Saved data entries:
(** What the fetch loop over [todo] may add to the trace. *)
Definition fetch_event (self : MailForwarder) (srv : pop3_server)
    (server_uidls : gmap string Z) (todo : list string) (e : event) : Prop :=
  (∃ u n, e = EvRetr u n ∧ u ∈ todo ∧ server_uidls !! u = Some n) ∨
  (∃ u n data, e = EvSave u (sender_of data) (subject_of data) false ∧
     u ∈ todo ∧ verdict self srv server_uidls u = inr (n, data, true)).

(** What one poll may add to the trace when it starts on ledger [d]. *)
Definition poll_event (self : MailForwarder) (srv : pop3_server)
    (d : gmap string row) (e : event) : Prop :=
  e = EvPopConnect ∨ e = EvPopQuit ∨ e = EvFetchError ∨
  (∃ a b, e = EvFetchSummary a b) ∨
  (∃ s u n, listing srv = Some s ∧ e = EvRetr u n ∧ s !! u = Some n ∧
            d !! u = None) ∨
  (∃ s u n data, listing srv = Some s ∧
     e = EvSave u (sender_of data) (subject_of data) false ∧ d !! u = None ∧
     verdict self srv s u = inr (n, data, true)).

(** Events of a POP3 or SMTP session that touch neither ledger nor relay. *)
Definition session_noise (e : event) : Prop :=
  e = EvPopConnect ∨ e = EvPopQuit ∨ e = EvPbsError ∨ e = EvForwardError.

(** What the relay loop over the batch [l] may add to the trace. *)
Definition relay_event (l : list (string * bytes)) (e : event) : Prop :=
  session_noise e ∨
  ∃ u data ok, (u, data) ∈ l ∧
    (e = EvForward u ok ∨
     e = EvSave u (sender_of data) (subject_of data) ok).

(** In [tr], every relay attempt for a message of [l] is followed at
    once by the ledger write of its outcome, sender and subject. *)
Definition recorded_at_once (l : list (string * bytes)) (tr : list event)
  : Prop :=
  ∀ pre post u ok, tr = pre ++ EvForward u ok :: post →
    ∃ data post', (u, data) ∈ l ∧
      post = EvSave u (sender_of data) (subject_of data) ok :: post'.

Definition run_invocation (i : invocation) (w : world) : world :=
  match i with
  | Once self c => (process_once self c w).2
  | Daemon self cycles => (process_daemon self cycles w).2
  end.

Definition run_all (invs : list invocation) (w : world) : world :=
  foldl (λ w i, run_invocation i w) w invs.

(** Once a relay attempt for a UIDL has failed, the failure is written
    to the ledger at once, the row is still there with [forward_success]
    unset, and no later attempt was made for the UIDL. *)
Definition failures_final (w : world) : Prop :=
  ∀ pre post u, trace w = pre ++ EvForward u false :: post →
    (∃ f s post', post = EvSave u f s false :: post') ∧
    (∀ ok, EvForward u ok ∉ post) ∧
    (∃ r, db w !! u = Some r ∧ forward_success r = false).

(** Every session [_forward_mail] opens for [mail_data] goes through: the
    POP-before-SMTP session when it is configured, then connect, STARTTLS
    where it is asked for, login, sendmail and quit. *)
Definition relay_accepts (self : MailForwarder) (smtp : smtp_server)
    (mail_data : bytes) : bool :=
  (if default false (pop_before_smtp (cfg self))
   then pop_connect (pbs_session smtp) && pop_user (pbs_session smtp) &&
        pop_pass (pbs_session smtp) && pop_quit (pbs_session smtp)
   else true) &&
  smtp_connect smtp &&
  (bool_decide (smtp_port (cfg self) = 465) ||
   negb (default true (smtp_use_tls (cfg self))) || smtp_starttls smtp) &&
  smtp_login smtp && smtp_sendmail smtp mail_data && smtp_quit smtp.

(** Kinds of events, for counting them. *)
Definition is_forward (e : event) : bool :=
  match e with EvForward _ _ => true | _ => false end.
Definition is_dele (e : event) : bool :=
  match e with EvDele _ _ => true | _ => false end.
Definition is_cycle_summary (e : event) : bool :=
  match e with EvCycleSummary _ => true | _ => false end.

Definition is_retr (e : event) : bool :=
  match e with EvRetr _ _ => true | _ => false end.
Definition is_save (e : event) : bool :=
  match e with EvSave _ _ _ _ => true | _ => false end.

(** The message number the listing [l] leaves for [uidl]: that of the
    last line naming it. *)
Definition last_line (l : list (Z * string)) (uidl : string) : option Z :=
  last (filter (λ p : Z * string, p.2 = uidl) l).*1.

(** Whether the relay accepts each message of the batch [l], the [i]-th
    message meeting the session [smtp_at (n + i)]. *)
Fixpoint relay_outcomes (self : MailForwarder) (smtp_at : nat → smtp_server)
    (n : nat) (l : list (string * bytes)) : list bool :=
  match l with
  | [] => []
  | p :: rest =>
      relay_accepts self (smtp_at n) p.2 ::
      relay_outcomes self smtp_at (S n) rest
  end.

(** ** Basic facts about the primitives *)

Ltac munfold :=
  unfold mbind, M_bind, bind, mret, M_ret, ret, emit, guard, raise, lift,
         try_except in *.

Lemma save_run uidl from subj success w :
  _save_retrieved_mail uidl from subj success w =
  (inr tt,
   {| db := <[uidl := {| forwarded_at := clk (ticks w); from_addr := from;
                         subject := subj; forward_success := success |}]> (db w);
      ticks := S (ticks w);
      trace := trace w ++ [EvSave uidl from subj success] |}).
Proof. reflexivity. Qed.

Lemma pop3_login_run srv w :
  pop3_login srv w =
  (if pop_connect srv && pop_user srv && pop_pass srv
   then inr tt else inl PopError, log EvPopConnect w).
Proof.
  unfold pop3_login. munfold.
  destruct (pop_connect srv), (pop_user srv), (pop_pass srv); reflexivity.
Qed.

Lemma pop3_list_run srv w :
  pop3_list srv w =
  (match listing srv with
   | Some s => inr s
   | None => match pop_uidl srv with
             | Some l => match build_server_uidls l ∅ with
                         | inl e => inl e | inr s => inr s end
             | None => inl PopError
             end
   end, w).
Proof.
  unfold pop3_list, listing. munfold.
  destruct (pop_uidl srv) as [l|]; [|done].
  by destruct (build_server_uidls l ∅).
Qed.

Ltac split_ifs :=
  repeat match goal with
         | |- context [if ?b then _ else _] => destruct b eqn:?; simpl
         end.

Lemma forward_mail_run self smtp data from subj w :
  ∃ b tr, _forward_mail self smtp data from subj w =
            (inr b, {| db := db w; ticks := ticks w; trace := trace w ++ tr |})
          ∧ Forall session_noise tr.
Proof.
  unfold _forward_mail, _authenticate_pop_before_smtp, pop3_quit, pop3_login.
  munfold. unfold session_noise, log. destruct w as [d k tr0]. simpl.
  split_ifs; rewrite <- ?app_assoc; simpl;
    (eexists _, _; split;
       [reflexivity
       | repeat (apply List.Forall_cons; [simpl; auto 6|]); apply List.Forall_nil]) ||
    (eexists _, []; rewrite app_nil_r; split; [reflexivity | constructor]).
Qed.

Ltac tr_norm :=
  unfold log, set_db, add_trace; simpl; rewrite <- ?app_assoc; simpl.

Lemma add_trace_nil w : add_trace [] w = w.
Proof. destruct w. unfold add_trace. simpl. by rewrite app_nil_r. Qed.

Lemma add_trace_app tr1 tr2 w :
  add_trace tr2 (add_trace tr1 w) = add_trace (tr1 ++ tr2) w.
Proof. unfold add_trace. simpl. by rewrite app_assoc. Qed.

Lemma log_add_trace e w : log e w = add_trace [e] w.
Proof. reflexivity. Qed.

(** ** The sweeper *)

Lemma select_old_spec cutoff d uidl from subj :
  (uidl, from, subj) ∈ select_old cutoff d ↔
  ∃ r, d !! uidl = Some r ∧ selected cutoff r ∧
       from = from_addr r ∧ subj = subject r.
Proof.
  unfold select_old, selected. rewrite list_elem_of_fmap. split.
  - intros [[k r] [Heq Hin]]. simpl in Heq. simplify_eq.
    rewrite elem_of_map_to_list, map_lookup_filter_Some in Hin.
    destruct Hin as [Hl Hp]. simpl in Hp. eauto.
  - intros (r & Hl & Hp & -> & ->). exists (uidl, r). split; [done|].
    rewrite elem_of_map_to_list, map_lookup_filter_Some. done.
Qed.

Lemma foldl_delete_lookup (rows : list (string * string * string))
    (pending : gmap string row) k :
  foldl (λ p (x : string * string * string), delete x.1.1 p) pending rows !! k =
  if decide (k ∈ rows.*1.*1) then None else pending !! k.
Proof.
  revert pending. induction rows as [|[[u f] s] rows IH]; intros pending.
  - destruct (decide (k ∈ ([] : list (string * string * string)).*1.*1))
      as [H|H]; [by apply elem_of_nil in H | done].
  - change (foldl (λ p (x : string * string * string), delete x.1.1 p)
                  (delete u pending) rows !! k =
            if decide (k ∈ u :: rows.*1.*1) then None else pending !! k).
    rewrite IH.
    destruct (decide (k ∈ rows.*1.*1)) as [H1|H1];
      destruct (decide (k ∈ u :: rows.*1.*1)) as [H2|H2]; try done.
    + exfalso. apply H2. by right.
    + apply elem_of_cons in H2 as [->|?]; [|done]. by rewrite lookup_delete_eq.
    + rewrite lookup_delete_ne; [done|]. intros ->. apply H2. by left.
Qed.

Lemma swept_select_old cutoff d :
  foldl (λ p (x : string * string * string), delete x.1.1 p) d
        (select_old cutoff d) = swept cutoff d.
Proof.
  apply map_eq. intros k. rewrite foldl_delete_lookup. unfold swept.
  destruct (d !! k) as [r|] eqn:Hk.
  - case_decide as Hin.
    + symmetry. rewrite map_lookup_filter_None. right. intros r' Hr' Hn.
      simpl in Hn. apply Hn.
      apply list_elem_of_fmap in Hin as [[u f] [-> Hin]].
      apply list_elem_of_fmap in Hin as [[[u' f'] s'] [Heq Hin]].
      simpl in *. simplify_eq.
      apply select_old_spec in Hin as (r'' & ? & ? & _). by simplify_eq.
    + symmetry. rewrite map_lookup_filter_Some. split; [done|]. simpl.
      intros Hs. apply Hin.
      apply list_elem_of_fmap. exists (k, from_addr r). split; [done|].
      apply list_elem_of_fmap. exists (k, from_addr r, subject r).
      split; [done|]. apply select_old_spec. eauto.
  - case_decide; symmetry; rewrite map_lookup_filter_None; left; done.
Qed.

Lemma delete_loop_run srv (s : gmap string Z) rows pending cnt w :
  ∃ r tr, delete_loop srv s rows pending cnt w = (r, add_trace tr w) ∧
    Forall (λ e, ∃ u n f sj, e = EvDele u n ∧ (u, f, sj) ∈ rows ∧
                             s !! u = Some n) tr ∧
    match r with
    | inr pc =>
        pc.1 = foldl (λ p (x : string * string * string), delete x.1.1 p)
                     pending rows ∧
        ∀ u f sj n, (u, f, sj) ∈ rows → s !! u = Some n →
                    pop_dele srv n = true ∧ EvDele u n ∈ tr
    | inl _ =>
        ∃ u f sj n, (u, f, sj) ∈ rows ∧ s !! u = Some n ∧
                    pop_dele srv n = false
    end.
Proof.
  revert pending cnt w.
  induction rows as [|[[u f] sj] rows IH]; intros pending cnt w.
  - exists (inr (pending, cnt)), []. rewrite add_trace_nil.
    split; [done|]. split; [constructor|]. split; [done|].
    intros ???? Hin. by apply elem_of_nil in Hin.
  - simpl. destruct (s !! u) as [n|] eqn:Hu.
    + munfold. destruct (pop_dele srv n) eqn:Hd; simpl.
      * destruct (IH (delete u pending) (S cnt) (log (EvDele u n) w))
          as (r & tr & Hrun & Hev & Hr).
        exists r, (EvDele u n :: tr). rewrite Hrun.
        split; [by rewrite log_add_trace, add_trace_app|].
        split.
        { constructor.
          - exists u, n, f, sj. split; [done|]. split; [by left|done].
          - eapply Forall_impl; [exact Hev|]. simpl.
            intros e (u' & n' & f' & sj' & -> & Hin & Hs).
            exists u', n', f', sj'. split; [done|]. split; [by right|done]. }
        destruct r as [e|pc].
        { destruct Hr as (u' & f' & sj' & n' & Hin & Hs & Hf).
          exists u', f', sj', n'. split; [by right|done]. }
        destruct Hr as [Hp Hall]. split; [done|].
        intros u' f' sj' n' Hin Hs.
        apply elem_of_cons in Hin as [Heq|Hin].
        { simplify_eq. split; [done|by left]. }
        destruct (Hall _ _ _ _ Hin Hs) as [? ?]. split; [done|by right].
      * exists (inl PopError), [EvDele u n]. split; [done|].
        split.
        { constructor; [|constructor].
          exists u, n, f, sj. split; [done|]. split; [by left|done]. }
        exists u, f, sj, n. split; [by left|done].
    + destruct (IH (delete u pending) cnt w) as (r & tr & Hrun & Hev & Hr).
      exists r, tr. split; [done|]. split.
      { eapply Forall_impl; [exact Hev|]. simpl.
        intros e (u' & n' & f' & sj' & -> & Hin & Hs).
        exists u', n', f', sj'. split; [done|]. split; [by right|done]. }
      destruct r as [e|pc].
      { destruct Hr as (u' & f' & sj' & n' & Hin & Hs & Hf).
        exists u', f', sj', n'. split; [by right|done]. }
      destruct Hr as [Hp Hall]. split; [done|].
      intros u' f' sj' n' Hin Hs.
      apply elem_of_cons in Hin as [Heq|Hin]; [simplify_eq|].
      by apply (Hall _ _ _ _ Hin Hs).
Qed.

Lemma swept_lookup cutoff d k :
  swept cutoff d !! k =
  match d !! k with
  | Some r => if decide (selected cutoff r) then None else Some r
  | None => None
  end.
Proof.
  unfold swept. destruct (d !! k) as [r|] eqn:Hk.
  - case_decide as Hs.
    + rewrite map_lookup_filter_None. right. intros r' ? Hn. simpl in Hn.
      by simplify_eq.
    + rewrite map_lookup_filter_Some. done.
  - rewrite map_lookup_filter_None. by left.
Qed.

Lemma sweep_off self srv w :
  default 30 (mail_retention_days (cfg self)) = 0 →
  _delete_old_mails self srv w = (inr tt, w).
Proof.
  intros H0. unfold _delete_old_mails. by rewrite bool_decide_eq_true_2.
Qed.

§ WHAT THE EXERCISE ASKS: Check each line of the records above for the string "gmap", and report every line that has it.

§ RESPONSE BOX:
    (server_uidls : gmap string Z) (todo : list string) (e : event) : Prop :=
    (d : gmap string row) (e : event) : Prop :=
    (pending : gmap string row) k :
Lemma delete_loop_run srv (s : gmap string Z) rows pending cnt w :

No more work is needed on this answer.